--- START ---

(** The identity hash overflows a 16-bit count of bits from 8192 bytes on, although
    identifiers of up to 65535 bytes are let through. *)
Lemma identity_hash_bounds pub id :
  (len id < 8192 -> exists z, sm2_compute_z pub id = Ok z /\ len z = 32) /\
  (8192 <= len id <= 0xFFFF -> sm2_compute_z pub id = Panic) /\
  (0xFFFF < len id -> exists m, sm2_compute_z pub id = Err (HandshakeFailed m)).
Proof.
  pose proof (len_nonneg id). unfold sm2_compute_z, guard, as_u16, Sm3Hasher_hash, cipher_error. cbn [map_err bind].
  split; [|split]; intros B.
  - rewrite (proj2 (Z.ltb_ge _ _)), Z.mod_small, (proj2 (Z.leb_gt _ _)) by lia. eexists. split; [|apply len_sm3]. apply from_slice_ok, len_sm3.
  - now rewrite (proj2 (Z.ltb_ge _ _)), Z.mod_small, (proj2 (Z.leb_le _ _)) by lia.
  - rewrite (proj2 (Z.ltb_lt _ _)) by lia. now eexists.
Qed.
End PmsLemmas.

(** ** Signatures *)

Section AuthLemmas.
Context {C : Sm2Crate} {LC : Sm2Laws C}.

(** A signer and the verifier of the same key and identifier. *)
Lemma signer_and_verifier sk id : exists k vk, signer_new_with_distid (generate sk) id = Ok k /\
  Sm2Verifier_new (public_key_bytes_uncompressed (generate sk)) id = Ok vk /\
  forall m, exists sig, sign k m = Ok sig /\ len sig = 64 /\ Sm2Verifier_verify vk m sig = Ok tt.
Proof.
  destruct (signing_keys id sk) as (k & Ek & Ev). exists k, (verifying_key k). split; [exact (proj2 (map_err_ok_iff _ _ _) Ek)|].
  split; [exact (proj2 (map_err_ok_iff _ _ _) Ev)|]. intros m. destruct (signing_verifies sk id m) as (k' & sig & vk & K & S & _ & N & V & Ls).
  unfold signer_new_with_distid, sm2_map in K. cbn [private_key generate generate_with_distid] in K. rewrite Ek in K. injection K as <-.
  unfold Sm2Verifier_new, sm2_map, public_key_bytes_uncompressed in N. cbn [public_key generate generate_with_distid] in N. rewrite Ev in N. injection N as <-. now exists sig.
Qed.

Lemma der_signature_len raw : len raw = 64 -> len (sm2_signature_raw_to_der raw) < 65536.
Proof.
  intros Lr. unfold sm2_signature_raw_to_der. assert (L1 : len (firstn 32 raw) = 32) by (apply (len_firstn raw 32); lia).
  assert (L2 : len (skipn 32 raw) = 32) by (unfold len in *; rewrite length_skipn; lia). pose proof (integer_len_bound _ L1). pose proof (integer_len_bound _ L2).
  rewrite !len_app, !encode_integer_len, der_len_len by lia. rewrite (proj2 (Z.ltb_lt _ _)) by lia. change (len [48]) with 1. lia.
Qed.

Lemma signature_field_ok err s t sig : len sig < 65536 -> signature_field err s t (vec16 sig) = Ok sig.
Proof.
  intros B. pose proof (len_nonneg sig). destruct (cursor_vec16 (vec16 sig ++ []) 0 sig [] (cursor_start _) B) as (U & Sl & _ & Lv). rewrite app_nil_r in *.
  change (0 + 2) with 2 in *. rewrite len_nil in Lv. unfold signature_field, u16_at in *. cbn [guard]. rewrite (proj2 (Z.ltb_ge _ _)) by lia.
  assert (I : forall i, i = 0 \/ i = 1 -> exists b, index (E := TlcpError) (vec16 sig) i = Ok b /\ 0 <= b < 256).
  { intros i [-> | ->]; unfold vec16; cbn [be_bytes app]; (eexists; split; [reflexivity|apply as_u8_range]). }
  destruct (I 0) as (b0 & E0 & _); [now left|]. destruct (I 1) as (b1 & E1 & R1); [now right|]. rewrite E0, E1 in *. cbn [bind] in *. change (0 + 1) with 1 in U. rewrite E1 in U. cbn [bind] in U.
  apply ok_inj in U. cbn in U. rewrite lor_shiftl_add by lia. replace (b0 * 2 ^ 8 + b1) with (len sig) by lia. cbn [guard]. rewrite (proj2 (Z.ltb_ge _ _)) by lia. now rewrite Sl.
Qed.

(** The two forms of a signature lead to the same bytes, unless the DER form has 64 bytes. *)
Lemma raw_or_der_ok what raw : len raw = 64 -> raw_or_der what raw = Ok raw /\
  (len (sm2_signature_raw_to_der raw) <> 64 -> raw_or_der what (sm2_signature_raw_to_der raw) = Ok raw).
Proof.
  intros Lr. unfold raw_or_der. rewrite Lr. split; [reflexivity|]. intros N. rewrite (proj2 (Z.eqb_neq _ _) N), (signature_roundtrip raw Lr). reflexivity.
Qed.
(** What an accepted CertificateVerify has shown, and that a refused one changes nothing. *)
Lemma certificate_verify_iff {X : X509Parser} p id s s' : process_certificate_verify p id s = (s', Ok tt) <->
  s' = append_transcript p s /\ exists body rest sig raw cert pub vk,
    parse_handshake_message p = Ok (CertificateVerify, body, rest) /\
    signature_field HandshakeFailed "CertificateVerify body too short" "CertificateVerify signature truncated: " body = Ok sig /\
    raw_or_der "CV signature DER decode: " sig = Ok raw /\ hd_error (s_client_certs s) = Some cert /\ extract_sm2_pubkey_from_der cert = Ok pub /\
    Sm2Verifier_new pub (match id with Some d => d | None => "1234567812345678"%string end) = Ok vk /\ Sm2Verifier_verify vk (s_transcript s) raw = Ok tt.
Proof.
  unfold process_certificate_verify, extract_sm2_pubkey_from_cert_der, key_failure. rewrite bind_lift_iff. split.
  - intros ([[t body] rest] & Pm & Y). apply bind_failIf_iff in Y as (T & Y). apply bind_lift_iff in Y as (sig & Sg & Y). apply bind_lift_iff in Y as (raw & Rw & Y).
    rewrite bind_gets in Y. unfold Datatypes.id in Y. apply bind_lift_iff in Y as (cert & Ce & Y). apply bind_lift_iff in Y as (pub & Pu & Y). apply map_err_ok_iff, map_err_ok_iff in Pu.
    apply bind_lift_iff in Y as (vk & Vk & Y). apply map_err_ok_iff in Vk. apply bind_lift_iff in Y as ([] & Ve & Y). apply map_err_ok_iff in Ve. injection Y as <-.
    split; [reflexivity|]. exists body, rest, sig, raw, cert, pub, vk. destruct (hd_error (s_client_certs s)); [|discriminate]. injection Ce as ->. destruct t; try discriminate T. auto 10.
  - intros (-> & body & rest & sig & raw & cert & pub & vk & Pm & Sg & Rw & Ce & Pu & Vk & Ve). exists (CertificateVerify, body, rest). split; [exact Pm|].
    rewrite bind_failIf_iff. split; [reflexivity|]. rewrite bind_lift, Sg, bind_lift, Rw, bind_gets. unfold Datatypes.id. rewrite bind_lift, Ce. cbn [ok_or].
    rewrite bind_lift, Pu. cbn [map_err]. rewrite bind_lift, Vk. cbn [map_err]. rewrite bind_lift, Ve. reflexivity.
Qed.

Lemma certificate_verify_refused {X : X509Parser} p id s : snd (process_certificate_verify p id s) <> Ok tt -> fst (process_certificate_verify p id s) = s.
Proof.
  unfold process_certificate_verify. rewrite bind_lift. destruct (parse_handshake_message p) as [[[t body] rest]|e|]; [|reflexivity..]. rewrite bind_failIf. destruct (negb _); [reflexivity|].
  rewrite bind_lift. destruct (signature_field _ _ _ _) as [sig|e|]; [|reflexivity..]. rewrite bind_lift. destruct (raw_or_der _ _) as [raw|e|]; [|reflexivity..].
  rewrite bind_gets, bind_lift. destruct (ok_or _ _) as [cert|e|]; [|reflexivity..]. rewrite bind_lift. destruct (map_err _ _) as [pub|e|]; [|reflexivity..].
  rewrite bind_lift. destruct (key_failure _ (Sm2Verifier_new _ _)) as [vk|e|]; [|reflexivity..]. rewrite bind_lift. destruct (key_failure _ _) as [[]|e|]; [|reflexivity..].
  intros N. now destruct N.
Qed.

--- END ---
--- START ---

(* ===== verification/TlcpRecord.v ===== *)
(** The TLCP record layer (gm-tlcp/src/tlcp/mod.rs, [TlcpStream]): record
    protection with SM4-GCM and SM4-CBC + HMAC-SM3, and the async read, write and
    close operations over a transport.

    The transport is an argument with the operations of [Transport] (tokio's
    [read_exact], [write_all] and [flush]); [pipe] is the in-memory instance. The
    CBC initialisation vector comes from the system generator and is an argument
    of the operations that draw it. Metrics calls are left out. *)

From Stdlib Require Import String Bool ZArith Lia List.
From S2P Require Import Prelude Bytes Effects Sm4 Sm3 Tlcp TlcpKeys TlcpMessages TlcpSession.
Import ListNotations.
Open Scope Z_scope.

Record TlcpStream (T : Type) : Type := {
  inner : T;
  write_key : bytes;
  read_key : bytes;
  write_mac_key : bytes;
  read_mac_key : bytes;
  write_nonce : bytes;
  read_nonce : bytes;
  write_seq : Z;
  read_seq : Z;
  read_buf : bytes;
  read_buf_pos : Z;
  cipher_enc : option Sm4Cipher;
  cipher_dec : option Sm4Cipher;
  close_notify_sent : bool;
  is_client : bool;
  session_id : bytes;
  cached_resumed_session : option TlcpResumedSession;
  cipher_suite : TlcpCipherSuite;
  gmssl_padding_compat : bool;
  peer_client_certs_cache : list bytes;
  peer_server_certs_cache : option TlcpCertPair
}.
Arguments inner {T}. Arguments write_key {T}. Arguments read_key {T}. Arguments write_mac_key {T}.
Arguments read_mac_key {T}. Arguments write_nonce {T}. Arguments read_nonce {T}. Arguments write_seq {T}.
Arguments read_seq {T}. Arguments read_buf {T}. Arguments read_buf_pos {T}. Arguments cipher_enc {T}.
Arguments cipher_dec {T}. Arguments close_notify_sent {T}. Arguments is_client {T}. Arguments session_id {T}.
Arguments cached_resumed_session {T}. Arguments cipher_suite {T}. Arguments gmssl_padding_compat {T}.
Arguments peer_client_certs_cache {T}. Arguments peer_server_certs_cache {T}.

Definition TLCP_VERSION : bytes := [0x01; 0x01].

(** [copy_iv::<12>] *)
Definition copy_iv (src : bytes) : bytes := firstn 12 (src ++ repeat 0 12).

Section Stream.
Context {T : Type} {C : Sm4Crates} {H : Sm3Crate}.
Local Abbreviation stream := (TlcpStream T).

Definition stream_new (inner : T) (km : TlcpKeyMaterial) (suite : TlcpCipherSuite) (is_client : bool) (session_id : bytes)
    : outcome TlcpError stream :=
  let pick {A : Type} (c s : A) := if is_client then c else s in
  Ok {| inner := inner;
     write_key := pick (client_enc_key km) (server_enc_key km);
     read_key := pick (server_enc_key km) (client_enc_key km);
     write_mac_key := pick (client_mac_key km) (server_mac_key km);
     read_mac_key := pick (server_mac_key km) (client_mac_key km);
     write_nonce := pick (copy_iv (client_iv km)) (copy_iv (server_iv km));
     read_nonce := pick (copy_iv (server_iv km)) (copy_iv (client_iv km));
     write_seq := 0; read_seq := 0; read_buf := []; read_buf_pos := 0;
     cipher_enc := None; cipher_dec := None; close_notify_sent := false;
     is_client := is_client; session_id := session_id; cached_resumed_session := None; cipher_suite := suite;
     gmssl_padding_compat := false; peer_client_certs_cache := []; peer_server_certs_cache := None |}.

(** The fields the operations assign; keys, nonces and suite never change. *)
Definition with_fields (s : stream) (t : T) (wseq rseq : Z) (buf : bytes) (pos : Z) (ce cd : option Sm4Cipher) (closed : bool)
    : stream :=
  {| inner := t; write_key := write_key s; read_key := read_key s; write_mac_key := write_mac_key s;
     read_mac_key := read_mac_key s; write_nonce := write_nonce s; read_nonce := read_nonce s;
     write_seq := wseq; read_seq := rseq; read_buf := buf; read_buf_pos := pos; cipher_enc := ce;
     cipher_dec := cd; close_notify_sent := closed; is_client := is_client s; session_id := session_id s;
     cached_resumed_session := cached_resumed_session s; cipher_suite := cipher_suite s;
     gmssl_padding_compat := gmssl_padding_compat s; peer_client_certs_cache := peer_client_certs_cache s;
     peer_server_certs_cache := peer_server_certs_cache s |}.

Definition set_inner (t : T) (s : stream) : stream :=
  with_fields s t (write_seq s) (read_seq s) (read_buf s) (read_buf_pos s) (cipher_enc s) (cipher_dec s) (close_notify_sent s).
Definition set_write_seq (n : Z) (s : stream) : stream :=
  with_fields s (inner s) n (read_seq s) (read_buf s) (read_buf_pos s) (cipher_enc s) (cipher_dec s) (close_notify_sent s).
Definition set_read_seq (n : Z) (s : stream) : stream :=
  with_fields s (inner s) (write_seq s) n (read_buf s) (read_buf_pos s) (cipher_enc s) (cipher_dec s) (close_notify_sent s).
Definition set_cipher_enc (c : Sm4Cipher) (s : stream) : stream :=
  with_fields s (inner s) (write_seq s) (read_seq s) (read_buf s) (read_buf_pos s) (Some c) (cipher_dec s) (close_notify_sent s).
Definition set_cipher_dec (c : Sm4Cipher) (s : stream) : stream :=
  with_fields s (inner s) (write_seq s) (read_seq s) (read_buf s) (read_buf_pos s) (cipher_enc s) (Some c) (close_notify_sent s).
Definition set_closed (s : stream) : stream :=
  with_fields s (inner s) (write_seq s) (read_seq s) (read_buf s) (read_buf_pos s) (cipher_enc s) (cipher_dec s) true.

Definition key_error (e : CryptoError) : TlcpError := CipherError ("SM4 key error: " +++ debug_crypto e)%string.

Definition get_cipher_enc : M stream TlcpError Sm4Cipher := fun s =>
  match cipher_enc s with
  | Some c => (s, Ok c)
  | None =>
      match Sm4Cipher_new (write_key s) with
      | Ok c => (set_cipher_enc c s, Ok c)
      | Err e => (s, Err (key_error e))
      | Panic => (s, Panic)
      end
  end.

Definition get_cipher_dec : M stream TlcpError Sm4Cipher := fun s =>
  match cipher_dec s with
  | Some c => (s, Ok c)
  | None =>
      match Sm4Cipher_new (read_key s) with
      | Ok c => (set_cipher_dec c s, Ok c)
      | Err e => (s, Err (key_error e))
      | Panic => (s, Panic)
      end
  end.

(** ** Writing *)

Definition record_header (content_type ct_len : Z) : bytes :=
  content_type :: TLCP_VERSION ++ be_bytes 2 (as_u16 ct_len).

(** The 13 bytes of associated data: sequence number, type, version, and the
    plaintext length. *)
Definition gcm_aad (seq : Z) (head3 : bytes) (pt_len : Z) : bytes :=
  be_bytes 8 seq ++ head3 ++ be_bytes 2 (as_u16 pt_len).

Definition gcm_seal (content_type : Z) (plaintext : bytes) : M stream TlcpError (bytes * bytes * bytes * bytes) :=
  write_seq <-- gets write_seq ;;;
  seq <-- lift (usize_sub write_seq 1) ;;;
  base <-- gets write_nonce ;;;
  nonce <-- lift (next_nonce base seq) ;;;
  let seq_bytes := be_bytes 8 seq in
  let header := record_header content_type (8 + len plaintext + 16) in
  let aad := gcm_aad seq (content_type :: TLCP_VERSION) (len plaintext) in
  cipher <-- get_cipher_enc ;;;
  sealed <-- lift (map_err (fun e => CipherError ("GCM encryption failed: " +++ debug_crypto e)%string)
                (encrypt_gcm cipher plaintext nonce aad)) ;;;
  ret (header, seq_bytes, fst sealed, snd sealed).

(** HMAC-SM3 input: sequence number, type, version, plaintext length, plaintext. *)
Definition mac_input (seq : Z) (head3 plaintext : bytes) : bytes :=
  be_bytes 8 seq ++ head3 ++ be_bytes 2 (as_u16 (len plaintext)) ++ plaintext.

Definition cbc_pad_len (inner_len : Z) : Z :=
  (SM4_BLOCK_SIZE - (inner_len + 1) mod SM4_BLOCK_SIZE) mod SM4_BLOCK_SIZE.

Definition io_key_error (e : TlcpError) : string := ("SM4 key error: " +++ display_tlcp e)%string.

--- END ---
--- START ---

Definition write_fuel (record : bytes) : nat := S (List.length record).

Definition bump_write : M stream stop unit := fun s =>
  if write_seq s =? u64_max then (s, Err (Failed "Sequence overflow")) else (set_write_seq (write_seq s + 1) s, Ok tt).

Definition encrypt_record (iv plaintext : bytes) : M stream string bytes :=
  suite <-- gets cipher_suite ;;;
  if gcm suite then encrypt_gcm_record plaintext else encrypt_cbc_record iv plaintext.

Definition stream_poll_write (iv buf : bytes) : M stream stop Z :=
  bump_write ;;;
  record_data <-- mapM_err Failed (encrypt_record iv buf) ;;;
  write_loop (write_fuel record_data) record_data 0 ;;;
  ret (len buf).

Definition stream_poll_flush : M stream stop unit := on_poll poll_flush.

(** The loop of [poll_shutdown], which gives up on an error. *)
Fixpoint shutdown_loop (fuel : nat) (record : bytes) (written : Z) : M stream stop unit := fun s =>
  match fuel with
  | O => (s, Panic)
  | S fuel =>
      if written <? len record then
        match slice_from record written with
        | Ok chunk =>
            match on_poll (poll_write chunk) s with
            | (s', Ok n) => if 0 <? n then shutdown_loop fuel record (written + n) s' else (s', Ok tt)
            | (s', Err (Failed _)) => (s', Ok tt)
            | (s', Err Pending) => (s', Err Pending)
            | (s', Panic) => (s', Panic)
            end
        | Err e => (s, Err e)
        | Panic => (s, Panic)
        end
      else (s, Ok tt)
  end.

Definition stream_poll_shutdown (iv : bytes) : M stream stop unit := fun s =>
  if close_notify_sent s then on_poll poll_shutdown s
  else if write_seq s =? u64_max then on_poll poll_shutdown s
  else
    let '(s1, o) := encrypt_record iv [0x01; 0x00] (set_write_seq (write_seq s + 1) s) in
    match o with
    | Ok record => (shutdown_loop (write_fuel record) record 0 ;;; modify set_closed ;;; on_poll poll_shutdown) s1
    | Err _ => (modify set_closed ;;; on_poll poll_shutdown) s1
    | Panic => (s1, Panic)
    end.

--- END ---

**WHAT TO DO:** When you reach the line holding "(** The identity" in the records above, begin reproducing exactly, stop after the line holding "(8192 <= len", and output nothing else.

**EXPECTED ANSWER:**
(** The identity hash overflows a 16-bit count of bits from 8192 bytes on, although
    identifiers of up to 65535 bytes are let through. *)
Lemma identity_hash_bounds pub id :
  (len id < 8192 -> exists z, sm2_compute_z pub id = Ok z /\ len z = 32) /\
  (8192 <= len id <= 0xFFFF -> sm2_compute_z pub id = Panic) /\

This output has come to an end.